The first problem was that I had not completed the Nix installation, resulting in Nix being unable to find nixpkgs. This wasn’t mentioned in the tutorial and it appears to be a quirk of how nix is packaged for Arch Linux. This was fixed by adding a channel:

nix-channel --add https://nixos.org/channels/nixpkgs-unstable
nix-channel --update

Next, I found that after running nix-shell -p cowsay lolcat, that neither cowsay nor lolcat could be found by my fish shell. This is apparently because the way I start fish causes the PATH variable, which Nix modifies to be clobbered. I apparently had this line at the end of my .bashrc file:

exec fish

I’m not entirely sure how this clobbers the PATH as the exec documentation is pretty sparse, with man exec stating:

EXEC(1)                              fish-shell                              EXEC(1)

NAME
       exec - execute command in current process

SYNOPSIS
       exec COMMAND

DESCRIPTION
       exec  replaces  the currently running shell with a new command. On successful
       completion, exec never returns. exec cannot be used inside a pipeline.

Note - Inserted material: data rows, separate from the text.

(* ===== verification/MatchProps.v ===== *)
(** * Properties of the match aggregate (internal/competition/match.go) *)
From S2P Require Import Prelude GoStrings GoTime Competition Match.

(** ** What each command does *)

(** A command that was recorded before changes nothing. *)
Definition replayed (m m' : Match) (ev : list DomainEvent) (id : ID) (fp : string) : Prop :=
  commands m !! id = Some fp /\ m' = m /\ ev = [].

Lemma checkCommand_Ok m id fp b :
  checkCommand m id fp = Ok b ->
  (b = true /\ commands m !! id = Some fp) \/ (b = false /\ commands m !! id = None /\ validID id = true).
Proof.
  unfold checkCommand. intros H. go_inv. bool_prop. destruct (commands m !! id) as [p|]; go_inv.
  - bool_prop. subst. by left.
  - by right.
Qed.

Lemma Result_validate_normalized r a b :
  Result_validate r a b = Ok () -> Result_validate (normalized r) a b = Ok ().
Proof. unfold Result_validate. by rewrite normalized_idem. Qed.

Lemma one_pending_find m s (p : ResultSubmission -> bool) i x :
  submissions m = [s] -> find_first p (submissions m) = Some (i, x) -> i = 0%nat /\ x = s.
Proof. intros -> H. apply find_first_Some in H as [H _]. destruct i as [|i]; [by injection H|done]. Qed.

Lemma SubmitResult_Ok m c m' ev :
  match_inv m -> SubmitResult m c = Ok (m', ev) ->
  replayed m m' ev (SR_CommandID c) (submit_fingerprint c)
  \/ commands m !! SR_CommandID c = None /\ result_ok m (SR_Result c)
     /\ SR_SubmissionID c ∉ Sub_ID <$> submissions m
     /\ exists side eligible,
        actingSide m (SR_Actor c) = (side, eligible)
        /\ (let sub st := mkSubmission (SR_SubmissionID c) (Actor_UserID (SR_Actor c))
             (Actor_PlayerID (SR_Actor c)) side (normalized (SR_Result c)) st (UTC (SR_OccurredAt c)) in
           (state m = MatchAwaitingResult /\ (eligible = true \/ privileged (Actor_Role (SR_Actor c)) = true)
            /\ m' = advance m MatchAwaitingConfirmation [sub SubmissionPending] (confirmations m)
                      (verifiedResults m) (SR_CommandID c) (submit_fingerprint c))
           \/ (exists s, state m = MatchAwaitingConfirmation /\ one_pending m s /\ eligible = true
               /\ isSubmitter (SR_Actor c) s = false /\ side <> SubmitterSide s
               /\ Result_equal (Sub_Result s) (SR_Result c) = false
               /\ m' = advance m MatchDisputed [set_Sub_State SubmissionDisputed s; sub SubmissionDisputed]
                         (confirmations m) (verifiedResults m) (SR_CommandID c) (submit_fingerprint c))).
Proof.
  intros Hinv. unfold SubmitResult. cbv zeta. intros H. go_inv.
  match goal with E : checkCommand _ _ _ = Ok ?b |- _ =>
    apply checkCommand_Ok in E as [[-> Hc]|(-> & Hc & Hid)] end.
  { go_inv. by left. }
  right. go_inv. repeat match goal with u : unit |- _ => destruct u end.
  destruct (actingSide m (SR_Actor c)) as [side eligible] eqn:Hside. go_inv.
  assert (Hfresh : SR_SubmissionID c ∉ Sub_ID <$> submissions m) by by apply fresh_key.
  match goal with E : Result_validate _ _ _ = Ok () |- _ => rename E into Hval end.
  split; [done|]. split; [exact Hval|]. split; [exact Hfresh|]. exists side, eligible. split; [done|]. cbv zeta.
  case_bool_decide as Hst.
  - destruct (mi_pending m Hinv Hst) as [s [Hs Hpend]].
    destruct (pendingSubmission m) as [[i x]|] eqn:Hp; [|done].
    destruct (one_pending_find m s _ i x Hs Hp) as [-> ->]. go_inv. bool_prop.
    right. exists s. rewrite Hs. unfold Result_equal in *. bool_prop.
    match goal with E : normalized _ <> normalized (normalized _) |- _ => rewrite normalized_idem in E end.
    split_and!; try done. by apply bool_decide_eq_false.
  - left. go_inv.
    assert (Ha : state m = MatchAwaitingResult).
    { match goal with E : negb (bool_decide _) && _ = false |- _ => apply andb_false_iff in E as [E|E] end; by bool_prop. }
    split; [done|]. split.
    + match goal with E : negb eligible && _ = false |- _ => apply andb_false_iff in E as [E|E] end;
        bool_prop; auto.
    + by rewrite (mi_start m Hinv Ha).
Qed.

Lemma ConfirmResult_Ok m c m' ev :
  match_inv m -> ConfirmResult m c = Ok (m', ev) ->
  replayed m m' ev (CR_CommandID c) (confirm_fingerprint c)
  \/ commands m !! CR_CommandID c = None
     /\ CR_ConfirmationID c ∉ Conf_ID <$> confirmations m
     /\ exists s side, state m = MatchAwaitingConfirmation /\ one_pending m s
        /\ Sub_ID s = CR_SubmissionID c
        /\ actingSide m (CR_Actor c) = (side, true) /\ isSubmitter (CR_Actor c) s = false
        /\ validID (SubmitterSide s) = true /\ side <> SubmitterSide s
        /\ m' = advance m MatchVerified [set_Sub_State SubmissionConfirmed s]
             (confirmations m ++ [mkConfirmation (CR_ConfirmationID c) (Sub_ID s) (Actor_UserID (CR_Actor c))
                side DecisionConfirmed "" (UTC (CR_OccurredAt c))])
             [mkVerified (CR_VerificationID c) 1 (Sub_Result s) VerificationOpponent
                (Actor_UserID (CR_Actor c)) "" (Sub_ID s) "" (UTC (CR_OccurredAt c))]
             (CR_CommandID c) (confirm_fingerprint c).
Proof.
  intros Hinv. unfold ConfirmResult. cbv zeta. intros H. go_inv.
  match goal with E : checkCommand _ _ _ = Ok ?b |- _ =>
    apply checkCommand_Ok in E as [[-> Hc]|(-> & Hc & Hid)] end.
  { go_inv. by left. }
  right. go_inv. bool_prop.
  match goal with E : state m = MatchAwaitingConfirmation |- _ => rename E into Hst end.
  destruct (mi_pending m Hinv Hst) as [s [Hs Hpend]].
  assert (Hvers : verifiedResults m = []) by (apply (mi_unverified m Hinv); congruence).
  destruct (submissionByID m _) as [[i x]|] eqn:Hf; [|done].
  pose proof (find_first_Some _ _ _ _ Hf) as [_ Hidx]. bool_prop.
  destruct (one_pending_find m s _ i x Hs Hf) as [-> ->]. go_inv.
  destruct (actingSide m (CR_Actor c)) as [side eligible] eqn:Hside. go_inv. bool_prop. subst eligible.
  split; [done|]. split; [by apply fresh_key|]. exists s, side. rewrite Hs, Hvers. done.
Qed.

Lemma DisputeResult_Ok m c m' ev :
  match_inv m -> DisputeResult m c = Ok (m', ev) ->
  replayed m m' ev (DR_CommandID c) (dispute_fingerprint c)
  \/ commands m !! DR_CommandID c = None
     /\ DR_ConfirmationID c ∉ Conf_ID <$> confirmations m
     /\ exists s side, state m = MatchAwaitingConfirmation /\ one_pending m s
        /\ Sub_ID s = DR_SubmissionID c
        /\ actingSide m (DR_Actor c) = (side, true) /\ isSubmitter (DR_Actor c) s = false
        /\ validID (SubmitterSide s) = true /\ side <> SubmitterSide s
        /\ m' = advance m MatchDisputed [set_Sub_State SubmissionDisputed s]
             (confirmations m ++ [mkConfirmation (DR_ConfirmationID c) (Sub_ID s) (Actor_UserID (DR_Actor c))
                side DecisionDisputed (TrimSpace (DR_Reason c)) (UTC (DR_OccurredAt c))])
             (verifiedResults m) (DR_CommandID c) (dispute_fingerprint c).
Proof.
  intros Hinv. unfold DisputeResult. cbv zeta. intros H. go_inv.
  match goal with E : checkCommand _ _ _ = Ok ?b |- _ =>
    apply checkCommand_Ok in E as [[-> Hc]|(-> & Hc & Hid)] end.
  { go_inv. by left. }
  right. go_inv. bool_prop.
  match goal with E : state m = MatchAwaitingConfirmation |- _ => rename E into Hst end.
  destruct (mi_pending m Hinv Hst) as [s [Hs Hpend]].
  destruct (submissionByID m _) as [[i x]|] eqn:Hf; [|done].
  pose proof (find_first_Some _ _ _ _ Hf) as [_ Hidx]. bool_prop.
  destruct (one_pending_find m s _ i x Hs Hf) as [-> ->]. go_inv.
  destruct (actingSide m (DR_Actor c)) as [side eligible] eqn:Hside. go_inv. bool_prop. subst eligible.
  split; [done|]. split; [by apply fresh_key|]. exists s, side. rewrite Hs. done.
Qed.

Definition supersede (s : ResultSubmission) : ResultSubmission :=
  if bool_decide (Sub_State s = SubmissionPending) then set_Sub_State SubmissionSuperseded s else s.

Lemma AdminOverride_Ok m c m' ev :
  match_inv m -> AdminOverride m c = Ok (m', ev) ->
  let fp := admin_fingerprint "override" (AO_VerificationID c) (AO_Actor c) (AO_Result c) (AO_Reason c) in
  replayed m m' ev (AO_CommandID c) fp
  \/ (commands m !! AO_CommandID c = None /\ result_ok m (AO_Result c)
      /\ state m <> MatchVerified
      /\ privileged (Actor_Role (AO_Actor c)) = true /\ is_blank (AO_Reason c) = false
      /\ m' = advance m MatchVerified (supersede <$> submissions m) (confirmations m)
           [mkVerified (AO_VerificationID c) 1 (normalized (AO_Result c)) VerificationAdmin
              (Actor_UserID (AO_Actor c)) (TrimSpace (AO_Reason c)) "" "" (UTC (AO_OccurredAt c))]
           (AO_CommandID c) fp).
Proof.
  intros Hinv. unfold AdminOverride. cbv zeta. intros H. go_inv.
  match goal with E : checkCommand _ _ _ = Ok ?b |- _ =>
    apply checkCommand_Ok in E as [[-> Hc]|(-> & Hc & Hid)] end.
  { go_inv. by left. }
  right. go_inv. repeat match goal with u : unit |- _ => destruct u end.
  assert (Hst : state m <> MatchVerified) by (intros Heq; rewrite Heq in *; done).
  assert (Hvers : verifiedResults m = []) by by apply (mi_unverified m Hinv).
  bool_prop. rewrite Hvers. split_and!; try done. by apply bool_decide_eq_false.
Qed.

       The --help or -h option displays help about using this command.

EXAMPLE
       exec emacs starts up the emacs text editor, and exits fish. When emacs exits,
       the session will terminate.

COPYRIGHT
       2024, fish-shell developers

3.7                                 Apr 13, 2024                             EXEC(1)

I gave up on trying to figure out how to get exec to stop clobbering the PATH variable. So, I decided to remove the exec fish line and configured my terminal emulator alacritty to launch fish on start instead.